(Beginning of DATA SUPPLIED)
(* ===== verification/Memp.v ===== *)
(** Memory pools, [lwip/src/core/memp.c] and [lwip/priv/memp_priv.h]: a pool is an
    array of elements of one size, the free ones linked through their first word.
    The interface [Pool] is what the users of a pool rely on; [memp_pool] is the
    proof that [memp_malloc] and [memp_free] provide it. *)
From stdpp Require Import base tactics numbers list gmap sorting.
From S2P Require Import Prelude Words.

(** ** The interface *)

Class Pool (P : Type) := {
  pool_malloc : M P Z;
  pool_free : Z → M P unit;
  (** The addresses of the elements, and those that are free, in the order in
      which they will be handed out. *)
  pool_elem : Z → Prop;
  pool_holds : P → list Z → Prop
}.

Class PoolLaws (P : Type) `{Pool P} := {
  pool_elem_nonnull x : pool_elem x → x ≠ NULL;
  pool_holds_elems p l : pool_holds p l → NoDup l ∧ Forall pool_elem l;
  wp_pool_malloc_some p x l :
    pool_holds p (x :: l) → wp pool_malloc (λ a p', a = x ∧ pool_holds p' l) p;
  wp_pool_malloc_none p :
    pool_holds p [] → wp pool_malloc (λ a p', a = NULL ∧ p' = p) p;
  wp_pool_free p x l :
    pool_holds p l → pool_elem x → x ∉ l → wp (pool_free x) (λ _ p', pool_holds p' (x :: l)) p
}.

(** ** The code *)

Definition MEM_ALIGNMENT : Z := 4.
Definition LWIP_MEM_ALIGN_SIZE (size : Z) : Z := Z.land (size + MEM_ALIGNMENT - 1) (Z.lnot (MEM_ALIGNMENT - 1)).
Definition LWIP_MEM_ALIGN (addr : Z) : Z := Z.land (addr + MEM_ALIGNMENT - 1) (Z.lnot (MEM_ALIGNMENT - 1)).

(** [struct memp_desc]; [tab] and the elements' [next] are the state. *)
Record memp_desc := MempDesc { desc_size : Z; desc_num : nat; desc_base : Z }.
Record memp := MempState { tab : Z; memp_next : gmap Z Z }.

(** [for (i = 0; i < desc->num; ++i)] of [memp_init_pool]. *)
Fixpoint init_pool_loop (size : Z) (n : nat) (m : Z) : M memp unit :=
  match n with
  | O => mret tt
  | S n =>
      modify (λ s, MempState (tab s) (<[m := tab s]> (memp_next s)));;
      modify (λ s, MempState m (memp_next s));;
      init_pool_loop size n (m + size)
  end.

Definition memp_init_pool (desc : memp_desc) : M memp unit :=
  modify (λ s, MempState NULL (memp_next s));;
  init_pool_loop (desc_size desc) (desc_num desc) (LWIP_MEM_ALIGN (desc_base desc)).

Definition memp_malloc (desc : memp_desc) : M memp Z :=
  m ← gets tab;
  if negb (m =? NULL) then
    next ← gets (λ s, memp_next s !! m) ≫= of_option;
    modify (λ s, MempState next (memp_next s));;
    assert_that (m mod MEM_ALIGNMENT =? 0);;
    mret m
  else mret NULL.

Definition memp_free (desc : memp_desc) (mem : Z) : M memp unit :=
  if mem =? NULL then mret tt
  else
    assert_that (mem mod MEM_ALIGNMENT =? 0);;
    modify (λ s, MempState (tab s) (<[mem := tab s]> (memp_next s)));;
    modify (λ s, MempState mem (memp_next s)).

(** ** The elements *)

Section pool.
Context (desc : memp_desc).

(** What [LWIP_MEMPOOL_DECLARE] gives: the sizes are aligned, and the array does
    not start at address 0. *)
Class DescOk : Prop := {
  desc_base_pos : 0 < desc_base desc;
  desc_size_pos : 0 < desc_size desc;
  desc_size_aligned : desc_size desc mod MEM_ALIGNMENT = 0
}.

Definition element (i : nat) : Z := LWIP_MEM_ALIGN (desc_base desc) + Z.of_nat i * desc_size desc.
Definition elements : list Z := element <$> seq 0 (desc_num desc).

(** The free list from [p] on. *)
Fixpoint linked (next : gmap Z Z) (p : Z) (l : list Z) : Prop :=
  match l with
  | [] => p = NULL
  | x :: l => p = x ∧ ∃ n, next !! x = Some n ∧ linked next n l
  end.

Definition free_list (s : memp) (l : list Z) : Prop :=
  linked (memp_next s) (tab s) l ∧ NoDup l ∧ l ⊆ elements.

Lemma linked_insert next p l x n : x ∉ l → linked next p l → linked (<[x := n]> next) p l.
Proof.
  revert p. induction l as [|y l IH]; intros p Hx; simpl; [done|].
  intros (-> & m & Hm & Hl). apply not_elem_of_cons in Hx as [Hxy Hx]. split; [done|]. exists m.
  rewrite lookup_insert_ne by done. auto.
Qed.

Lemma align_up x : LWIP_MEM_ALIGN x = (x + 3) / 4 * 4.
Proof.
  unfold LWIP_MEM_ALIGN, MEM_ALIGNMENT. change (4 - 1) with (Z.ones 2).
  rewrite <-Z.ldiff_land, Z.ldiff_ones_r, Z.shiftr_div_pow2, Z.shiftl_mul_pow2 by lia.
  f_equal. f_equal. lia.
Qed.

Lemma align_range x : x ≤ (x + 3) / 4 * 4 < x + 4.
Proof. Z.div_mod_to_equations. lia. Qed.

Context `{!DescOk}.

Lemma element_ok x : x ∈ elements → x ≠ NULL ∧ x mod MEM_ALIGNMENT = 0.
Proof.
  intros (i & -> & _)%list_elem_of_fmap. pose proof desc_base_pos. pose proof desc_size_pos.
  pose proof desc_size_aligned as Ha. unfold MEM_ALIGNMENT, NULL, element in *.
  rewrite align_up. set (a := (desc_base desc + 3) / 4) in *.
  assert (1 ≤ a) by (unfold a; Z.div_mod_to_equations; lia).
  assert (0 ≤ Z.of_nat i * desc_size desc) by nia. split; [lia|].
  apply Z.mod_divide in Ha as [k Hk]; [|done]. rewrite Hk, Z.mul_assoc, <-Z.mul_add_distr_r.
  by rewrite Z.mod_mul.
Qed.

Lemma element_inj i j : element i = element j → i = j.
Proof. unfold element. pose proof desc_size_pos. nia. Qed.

Lemma elements_nodup : NoDup elements.
Proof. apply NoDup_fmap_2; [intros i j; apply element_inj|apply NoDup_seq]. Qed.

(** ** The operations *)

Lemma linked_null next p l : l ⊆ elements → linked next p l → p = NULL ↔ l = [].
Proof.
  intros Hl. destruct l as [|x l]; simpl; [done|]. intros [-> _]. split; [|done]. intros E.
  destruct (element_ok x) as [Hx _]; [apply Hl; by left|done].
Qed.

Lemma wp_init_pool_loop n m s l (Q : unit → memp → Prop) :
  linked (memp_next s) (tab s) l → (∀ y, y ∈ l → y < m) →
  (∀ s', linked (memp_next s') (tab s') (reverse ((λ i, m + Z.of_nat i * desc_size desc) <$> seq 0 n) ++ l) → Q tt s') →
  wp (init_pool_loop (desc_size desc) n m) Q s.
Proof.
  pose proof desc_size_pos as Hpos.
  revert m s l. induction n as [|n IH]; intros m s l Hl Hlt HQ; simpl.
  - by apply wp_ret, HQ.
  - wp_go. apply (IH (m + desc_size desc) _ (m :: l)); simpl.
    + split; [done|]. eexists. split; [apply lookup_insert_eq|]. apply linked_insert; [|done].
      intros Hin. specialize (Hlt m Hin). lia.
    + intros y [->|Hy]%elem_of_cons; [lia|]. specialize (Hlt y Hy). lia.
    + intros s' Hs'. apply HQ. cbn [seq fmap list_fmap]. rewrite reverse_cons, <-app_assoc.
      replace (m + Z.of_nat 0 * desc_size desc) with m by lia.
      enough (((λ i, m + desc_size desc + Z.of_nat i * desc_size desc) <$> seq 0 n) =
              ((λ i, m + Z.of_nat i * desc_size desc) <$> seq 1 n)) as <- by done.
      rewrite <-fmap_S_seq, <-list_fmap_compose. apply list_fmap_ext. intros i x _. simpl. lia.
Qed.

(** The pool starts with all its elements free, the last one first. *)
Lemma wp_memp_init_pool s : wp (memp_init_pool desc) (λ _ s', free_list s' (reverse elements)) s.
Proof.
  unfold memp_init_pool. wp_go. apply (wp_init_pool_loop _ _ _ []); [done|by intros ? ?%elem_of_nil|].
  intros s' Hs. rewrite app_nil_r in Hs. split_and!; [done| |].
  - rewrite reverse_Permutation. apply elements_nodup.
  - intros x. by rewrite elem_of_reverse.
Qed.

Lemma wp_memp_malloc s l :
  free_list s l →
  wp (memp_malloc desc) (λ a s', match l with
    | x :: l => a = x ∧ free_list s' l
    | [] => a = NULL ∧ s' = s
    end) s.
Proof.
  intros (Hl & Hnd & Hsub). unfold memp_malloc. wp_go.
  - destruct l as [|x l]; simpl in Hl; [rewrite Hl in *; done|].
    destruct Hl as (E & n & Hn & Hl). apply wp_of_option with (a := n); [by rewrite E|].
    wp_go. apply wp_assert.
    + rewrite E. destruct (element_ok x) as [_ ->]; [apply Hsub; by left|done].
    + wp_go. split; [done|]. apply NoDup_cons in Hnd as [_ Hnd]. split_and!; [done|done|].
      intros y Hy. apply Hsub. by right.
  - match goal with E : negb _ = false |- _ => apply negb_false_iff, Z.eqb_eq in E; rename E into Enull end.
    rewrite (linked_null _ _ l) in Enull by done. by subst l.
Qed.

Lemma wp_memp_free s x l :
  free_list s l → x ∈ elements → x ∉ l → wp (memp_free desc x) (λ _ s', free_list s' (x :: l)) s.
Proof.
  intros (Hl & Hnd & Hsub) Hx Hxl. destruct (element_ok x Hx) as [Hnull Hal]. unfold memp_free.
  rewrite (proj2 (Z.eqb_neq x NULL) Hnull).
  apply wp_bind, wp_assert; [by apply Z.eqb_eq|]. wp_go. simpl.
  split_and!.
  - simpl. split; [done|]. eexists. split; [apply lookup_insert_eq|]. by apply linked_insert.
  - by apply NoDup_cons.
  - intros y [->|Hy]%elem_of_cons; [done|by apply Hsub].
Qed.

(** Only the free elements' memory is the pool's. *)
Lemma free_list_frame s s' l :
  tab s' = tab s → (∀ x, x ∈ l → memp_next s' !! x = memp_next s !! x) → free_list s l → free_list s' l.
Proof.
  intros Et Hsame (Hl & Hnd & Hsub). split_and!; [|done|done]. rewrite Et. clear Et Hnd Hsub.
  revert Hl. generalize (tab s). induction l as [|x l IH]; intros p; simpl; [done|].
  intros (-> & n & Hn & Hl). split; [done|]. exists n. rewrite Hsame by by left.
  split; [done|]. apply IH; [|done]. intros y Hy. apply Hsame. by right.
Qed.

(** ** A pool in use *)

(** A client: it allocates, or frees the [i]th of the elements it has. *)
Inductive pool_op := PMalloc | PFree (i : nat).

Fixpoint pool_run (ops : list pool_op) (out : list Z) : M memp (list Z) :=
  match ops with
  | [] => mret out
  | PMalloc :: ops =>
      a ← memp_malloc desc;
      pool_run ops (if a =? NULL then out else a :: out)
  | PFree i :: ops =>
      match out !! i with
      | Some x => memp_free desc x;; pool_run ops (delete i out)
      | None => pool_run ops out
      end
  end.

Lemma wp_pool_run ops out l s :
  free_list s l → out ++ l ≡ₚ elements →
  wp (pool_run ops out) (λ out' s', ∃ l', free_list s' l' ∧ out' ++ l' ≡ₚ elements) s.
Proof.
  revert out l s. induction ops as [|[|i] ops IH]; intros out l s Hs Hp; simpl.
  - apply wp_ret. by exists l.
  - apply wp_bind. eapply wp_mono; [by apply wp_memp_malloc|]. intros a s' Ha. destruct l as [|x l].
    + destruct Ha as [-> ->]. by apply (IH out []).
    + destruct Ha as [-> Hs']. destruct (element_ok x) as [Hx _]; [apply Hs; by left|].
      apply Z.eqb_neq in Hx as ->. apply (IH _ l); [done|]. by rewrite <-Hp, <-Permutation_middle.
  - destruct (out !! i) as [x|] eqn:Ei; [|by apply (IH out l)].
    apply delete_Permutation in Ei as Eo. assert (NoDup (x :: delete i out ++ l)) as Hnd.
    { assert ((x :: delete i out) ++ l ≡ₚ elements) as E; [|rewrite E; apply elements_nodup].
      rewrite <-Hp. apply Permutation_app_tail. by symmetry. }
    apply NoDup_cons in Hnd as [Hx _]. apply wp_bind. eapply wp_mono.
    + apply wp_memp_free; [exact Hs| |set_solver]. rewrite <-Hp. apply elem_of_app. left.
        by apply list_elem_of_lookup_2 with i.
    + intros [] s' Hs'. apply (IH _ (x :: l)); [done|]. rewrite <-Hp.
      transitivity ((x :: delete i out) ++ l); [symmetry; apply Permutation_middle|].
      apply Permutation_app_tail. by symmetry.
Qed.

#[export] Instance memp_pool : Pool memp := {
  pool_malloc := memp_malloc desc;
  pool_free := memp_free desc;
  pool_elem x := x ∈ elements;
  pool_holds := free_list
}.

#[export] Instance memp_pool_laws : PoolLaws memp.
Proof.
  split.
  - intros x Hx. by apply element_ok.
  - intros p l (_ & Hnd & Hsub). split; [done|]. by apply Forall_forall.
  - intros p x l Hp. apply (wp_memp_malloc p (x :: l) Hp).
  - intros p Hp. apply (wp_memp_malloc p [] Hp).
  - intros p x l. apply wp_memp_free.
Qed.
End pool.

(** ** Properties *)

(** A pool is carved into [num] elements that do not overlap and lie in its
    memory, and whatever sequence of calls follows, each of them is free or with
    one client: [memp_malloc] returns an element nobody has, and NULL exactly when
    the clients have all of them. *)
Theorem memp_partition desc ops s `{!DescOk desc} :
  wp (memp_init_pool desc;; pool_run desc ops []) (λ out s',
    NoDup out ∧ out ⊆ elements desc ∧
    wp (memp_malloc desc) (λ a _, (a = NULL ↔ length out = desc_num desc) ∧
      (a ≠ NULL → a ∈ elements desc ∧ a ∉ out)) s') s ∧
  ∀ i j, (i < desc_num desc)%nat → (j < i)%nat →
    desc_base desc ≤ element desc j ∧ element desc j + desc_size desc ≤ element desc i ∧
    element desc i + desc_size desc < desc_base desc + 4 + Z.of_nat (desc_num desc) * desc_size desc.
Proof.
  split.
  - apply wp_bind. eapply wp_mono; [by apply wp_memp_init_pool|]. intros [] s1 Hs1.
    eapply wp_mono; [apply (wp_pool_run _ _ [] (reverse (elements desc)) _ Hs1)|].
    { by rewrite reverse_Permutation. }
    intros out s2 (l & Hs2 & Hp). assert (NoDup (out ++ l)) as Hnd by (rewrite Hp; by apply elements_nodup).
    apply NoDup_app in Hnd as (Hnd & Hdisj & _). split_and!; [done|intros x Hx; rewrite <-Hp; apply elem_of_app; by left|].
    assert (length out + length l = desc_num desc)%nat as Hlen.
    { rewrite <-length_app, Hp. unfold elements. by rewrite length_fmap, length_seq. }
    eapply wp_mono; [by apply wp_memp_malloc|]. intros a s3 Ha. destruct l as [|x l].
    + destruct Ha as [-> _]. simpl in Hlen. split; [|done]. split; [lia|done].
    + destruct Ha as [-> _]. destruct (element_ok desc x) as [Hx _]; [apply Hs2; by left|].
      simpl in Hlen. split; [split; [done|lia]|]. intros _. split; [apply Hs2; by left|].
      intros Hin. apply (Hdisj x Hin). by left.
  - intros i j Hi Hj. unfold element. rewrite !align_up.
    pose proof (@desc_size_pos desc _). assert (Z.of_nat j + 1 ≤ Z.of_nat i) by lia.
    assert (Z.of_nat i + 1 ≤ Z.of_nat (desc_num desc)) by lia.
    pose proof (align_range (desc_base desc)). split_and!; nia.
Qed.

(** The pool of [struct sys_timeo]. *)
Definition memp_SYS_TIMEOUT (base : Z) : memp_desc := MempDesc (LWIP_MEM_ALIGN_SIZE 16) 8 base.

Lemma memp_partition_witness :
  let d := memp_SYS_TIMEOUT 0x20001002 in
  let ops := [PMalloc; PMalloc; PFree 1; PMalloc] in
  wp (memp_init_pool d;; pool_run d ops []) (λ out s',
    NoDup out ∧ out ⊆ elements d ∧
    wp (memp_malloc d) (λ a _, (a = NULL ↔ length out = desc_num d) ∧
      (a ≠ NULL → a ∈ elements d ∧ a ∉ out)) s') (MempState 0 ∅).
Proof. intros d ops. apply memp_partition. by split. Defined.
(End of DATA SUPPLIED)
▶ [WHAT IS REQUIRED]
Can you repeat, word for word, every line above from the one containing "rewrite reverse_cons, <-app_assoc." down to the one containing "rewrite <-fmap_S_seq, <-list_fmap_compose.", including both?

▶ [RESPONSE TO THIS TASK]
    + intros s' Hs'. apply HQ. cbn [seq fmap list_fmap]. rewrite reverse_cons, <-app_assoc.
      replace (m + Z.of_nat 0 * desc_size desc) with m by lia.
      enough (((λ i, m + desc_size desc + Z.of_nat i * desc_size desc) <$> seq 0 n) =
              ((λ i, m + Z.of_nat i * desc_size desc) <$> seq 1 n)) as <- by done.
      rewrite <-fmap_S_seq, <-list_fmap_compose. apply list_fmap_ext. intros i x _. simpl. lia.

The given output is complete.